Autonomous mobile robots play vital roles in business, industry, manufacturing, e-commerce, and healthcare. Autonomous navigation and obstacle avoidance involve localizing a robot to actively explore and map an unknown environment autonomously without prior knowledge. Simultaneous localization and mapping (SLAM) present a severe challenge. This paper proposes a novel approach for robust navigation and robot action mapping based on Bayesian Actor-Critic (A2C) reinforcement learning. The principle of Actor-Critic combines policy-based and value-based learning by splitting the model into two: the policy model (Actor) computes the action based on the state, and the value model (Critic) tracks whether the agent is ahead or behind during the game. That feedback guides the training process, where both models participate in a game and optimize their output as time passes. We develop a Bayesian A2C model that generates robot actions and quantifies uncertainty on the actions toward robust exploration and collision-free navigation.
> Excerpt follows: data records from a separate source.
Definition resolveOne (host : Node) (hostQName : string) (scope : resolveScope) (spec : Contract) (st : astate) : astate :=
  let role := default "" (get_string (bag_of (node_base host) st) (ContractRoleKey (c_Name spec))) in
  let st :=
    if negb (String.eqb role "") && negb (bool_decide (role ∈ c_Roles spec)) then
      report ResolverName (pos_of host) "shape.contract %q: role %q is not in the declared role vocabulary %v"
        [AStr (c_Name spec); AStr role; AList (c_Roles spec)] st
    else st in
  let st := fold_left (λ st partnerRole,
    if String.eqb partnerRole role then st
    else resolvePartner host hostQName role partnerRole scope spec st) (c_Roles spec) st in
  flagUnknownPartnerRoles host spec (resolveContractVars host role spec st).

Definition resolve (host : Node) (hostQName : string) (scope : resolveScope) (st : astate) : astate :=
  fold_left (λ st name,
    match r_contracts r !! name with
    | None =>
        report ResolverName (pos_of host)
          "shape: contract %q is stamped on this callable but not registered with the resolver" [AStr name] st
    | Some spec => resolveOne host hostQName scope spec st
    end) (Contracts (bag_of (node_base host) st)) st.

Definition resolveMixins (host : Node) (scope : resolveScope) (st : astate) : astate :=
  fold_left (λ st name,
    match r_mixins r !! name with
    | None => st
    | Some spec =>
        fold_left (λ st p,
          match scopeFor (a_metas st) (pr_Kind p) host (Some scope) with
          | None => st
          | Some resolveIn =>
              resolve_param host (MixinParamKey (x_Name spec) (pr_Key p)) resolveIn
                "shape.mixin %q: %s=%q names no %s" (x_Name spec) p st
          end) (x_Params spec) st
    end) (Mixins (bag_of (node_base host) st)) st.

Definition OnMethod (m : Method) (st : astate) : astate :=
  let owner := owner_of r m in
  let scope := methodScope owner in
  let st := EnsureMeta (m_base m) st in
  resolveMixins (NMethod m) scope (resolve (NMethod m) (methodQName (mo_qname owner) (m_Name m)) scope st).

Definition OnFunction (f : Function_) (st : astate) : astate :=
  let scope := packageScope (snd <$> r_funcPkg r !! ref (fn_base f)) in
  let st := EnsureMeta (fn_base f) st in
  resolveMixins (NFunction f) scope (resolve (NFunction f) (Function_QName f) scope st).

End Resolve.

(** [Resolver.Annotate]: the walk over a store, on the resolver and the run. *)
Definition Annotate `{PtrOrder} (reader : option GoEmbed.Resolver) (v : NodeView) (s : Resolver * astate)
    : Resolver * astate :=
  walk.Walk v (walk.MkHooks
    (Some (λ s, (BeforeNodes reader (items (packages v)) s.1, s.2))) None None
    (Some (λ m s, (s.1, OnMethod s.1 m s.2))) (Some (λ f s, (s.1, OnFunction s.1 f s.2))) None) s.

End resolver.

(** ** [validator.go] *)

Module validator.

Definition ValidatorName : string := "shape.contract.validator".

Record Validator := MkValidator {
  v_contracts : gmap string Contract;
  v_mixins : gmap string Mixin;
  v_members : gmap string (gmap string (list ContractMember));
  v_attachments : gmap string (list MixinAttachment);
}.

Definition Validator_of (p : Plugin) : Validator := MkValidator (contracts p) (mixins p) ∅ ∅.

Abbreviation vstate := (Validator * astate)%type.

Definition BeforeNodes (v : Validator) : Validator := MkValidator (v_contracts v) (v_mixins v) ∅ ∅.

(** [key.Get(bag)], empty when absent. *)
Definition stamped (ob : option Bag) (k : Key) : string := default "" (get_string ob k).

Definition checkRequired (host : Node) (role : string) (spec : Contract) (st : astate) : astate :=
  match c_Required spec !! role with
  | None => st
  | Some required =>
      fold_left (λ st partnerRole,
        if negb (String.eqb (stamped (bag_of (node_base host) st) (ContractPartnerKey (c_Name spec) partnerRole)) "")
        then st
        else report ValidatorName (pos_of host)
               "shape.contract %q: role %q requires partner %q, none stamped"
               [AStr (c_Name spec); AStr role; AStr partnerRole] st) required st
  end.

Definition checkRequiredContractParams (host : Node) (role : string) (spec : Contract) (st : astate) : astate :=
  fold_left (λ st p,
    if negb (pr_Required p) then st
    else if negb (String.eqb (stamped (bag_of (node_base host) st) (ContractParamKey (c_Name spec) (pr_Key p))) "")
    then st
    else report ValidatorName (pos_of host) "shape.contract %q: role %q requires %s=, none stamped"
           [AStr (c_Name spec); AStr role; AStr (pr_Key p)] st) (ParamsForRole (c_Params spec) role) st.
Lemma frame_stamp b m by_ st : ∀ b', ref b' ≠ ref b → bag_of b' (stamp b m by_ st) = bag_of b' st.
Proof.
  intros b' Hb. assert (∀ A (key : A → Key) val l st, bag_of b' (fold_left (λ st s, set_key b (key s) (val s) by_ st) l st)
    = bag_of b' st) as Hf.
  { intros A key val l. induction l as [|x l IH]; intros s; [done|]. cbn [fold_left]. rewrite IH. by apply bag_of_set_other. }
  unfold stamp. rewrite (Hf _ ls_Key (λ s, VStrings (Some (ls_Value s)))), (Hf _ ss_Key (λ s, VString (ss_Value s))).
  repeat case_match; rewrite ?bag_of_set_other by done; done.
Qed.

Lemma directive_well_stamped dirs m : matchFromDirective dirs = Some m → well_stamped m.
Proof.
  induction dirs as [|d dirs IH]; [done|]. cbn [matchFromDirective]. repeat case_match; auto. intros [= <-]. constructor.
Qed.

Lemma same_shape st st' b :
  fact st' b "shape" = fact st b "shape" → GetShape (bag_of b st') = GetShape (bag_of b st).
Proof. intros E. by rewrite !shape_of_fact, !get_string_fact, E. Qed.

Lemma handle_unfold `{MapOrder} p n front st :
  plain_at (node_base n) st →
  ∃ by_, handle p n front st =
    match classification p n front st with
    | None => before_shape p n st
    | Some m => stamp (node_base n) m by_ (before_shape p n st)
    end.
Proof.
  intros Hp. destruct (before_shape_frame p n st Hp) as (_ & _ & Hf). unfold handle, classification.
  fold (before_shape p n st). unfold IsStamped. rewrite (same_shape st (before_shape p n st)) by (apply Hf; by left).
  destruct (negb _); [by exists ""|]. destruct (matchFromDirective _) as [m|]; [by eexists|].
  destruct (detect _ _ _ _) as [[m by_]|]; [by exists by_|by exists ""].
Qed.
(** C35: the validator is silent exactly when nothing is missing.  A run over
    a store changes no metadata and adds no diagnostic if and only if every
    method and function of the store carries each partner and each parameter
    its contracts require of its role and each parameter its mixins require,
    and every check of a contract or mixin accepts the members and
    attachments the walk collected. *)
Theorem validator_is_silent_iff_complete `{MapOrder} p owner_of view st :
  discard (a_sink st) = false →
  let r := Annotate owner_of view (Validator_of p, st) in
  a_metas r.2 = a_metas st ∧
  (diags (a_sink r.2) = diags (a_sink st) ↔
     (∀ m, m ∈ items (methods view) → complete (contracts p) (mixins p) (bag_of (m_base m) st)) ∧
     (∀ f, f ∈ items (functions view) → complete (contracts p) (mixins p) (bag_of (fn_base f) st)) ∧
     checks_pass owner_of r.1).
Proof.
  intros Hd. cbv zeta. unfold Annotate, walk.Walk. cbn [walk.BeforeNodes walk.OnStruct walk.OnInterface walk.OnMethod
    walk.OnFunction walk.AfterNodes walk.once walk.each_of fst snd].
  set (v0 := BeforeNodes (Validator_of p)).
  destruct (says_loop (vocabulary v0) (λ s m, visit (NMethod m) s)
    (λ m, complete (contracts p) (mixins p) (bag_of (m_base m) st)) (items (methods view)) (v0, st)) as [V1 S1].
  { done. }
  { intros s' m _ Hv E. destruct (visit_says v0 (NMethod m) s' Hv) as [Hv' Hs]. split; [done|].
    cbn [node_base] in Hs. unfold bag_of in *. by rewrite E in Hs. }
  set (s1 := fold_left _ (items (methods view)) (v0, st)) in *.
  destruct (says_loop (vocabulary v0) (λ s f, visit (NFunction f) s)
    (λ f, complete (contracts p) (mixins p) (bag_of (fn_base f) st)) (items (functions view)) s1 V1) as [V2 S2].
  { intros s' f _ Hv E. destruct (visit_says v0 (NFunction f) s' Hv) as [Hv' Hs]. split; [done|].
    cbn [node_base] in Hs. unfold bag_of in *. rewrite E, (proj1 S1) in Hs. done. }
  set (s2 := fold_left _ (items (functions view)) s1) in *.
  destruct (AfterNodes_says owner_of s2.1 s2.2) as [E3 S3]. rewrite <- surjective_pairing in E3, S3. rewrite E3.
  pose proof (says_trans _ _ _ _ _ S1 (says_trans _ _ _ _ _ S2 S3)) as (Em & _ & Hl). cbn [snd] in *.
  split; [exact Em|]. destruct (Hl Hd) as (l & El & Hi). rewrite <- Hi, El. split.
  - intros E. rewrite <- (app_nil_r (diags (a_sink st))) in E at 2. by apply app_inv_head in E.
  - intros ->. apply app_nil_r.
Qed.

(** ** Linking partners *)

Import resolver.

Lemma role_not_list name : k_name (ContractRoleKey name) ≠ "shape.contracts".
Proof. cbn. intros E. discriminate E. Qed.

Lemma partner_not_list name k : k_name (ContractPartnerKey name k) ≠ "shape.contracts".
Proof. cbn. intros E. discriminate E. Qed.

Lemma partner_not_role name k : k_name (ContractPartnerKey name k) ≠ k_name (ContractRoleKey name).
Proof. cbn. intros E. injection E as E. apply append_inj_r in E. discriminate. Qed.

(** A stamp that is written only where there is none. *)
Definition keep_or (old : option string) (new : string) : option string :=
  if String.eqb (default "" old) "" then Some new else old.

Definition set_if_empty (b : BaseNode) (name v : string) (st : astate) : astate :=
  if String.eqb (default "" (get_string (bag_of b st) (string_key name))) ""
  then set_key b (string_key name) (VString v) ResolverName st else st.
(* ===== verification/ShapeIds.v ===== *)
(** * plugins/annotator/shape: the catalog's identifiers

    [ids.go]: a constant per detector, contract, role, mixin and parameter,
    and the queries over the catalog.  A name is a string. *)

From S2P Require Import Prelude GoStrings Meta Node Shape ShapeDetectors ShapeCatalog.

Local Open Scope string_scope.
Local Open Scope nat_scope.
Local Open Scope list_scope.

Import shape.

Module ids.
We adopt the Bayesian inference and optimize the variational posterior distribution over the unknown model parameters using the evidence lower bound (ELBO) objective. The first-order Taylor series approximates the mean and covariance of the variational distribution passed through non-linear functions in the A2C model. The propagated covariance estimates the robot's action uncertainty at the output of the Actor-network. Experiments demonstrate the superior robustness of the proposed Bayesian A2C model exploring heavily noisy environments compared to deterministic homologs. The proposed framework can be applied to other fields of research (underwater robots, biomedical devices/robots, micro-robots, drones, etc.) where robustness and uncertainty quantification are critical.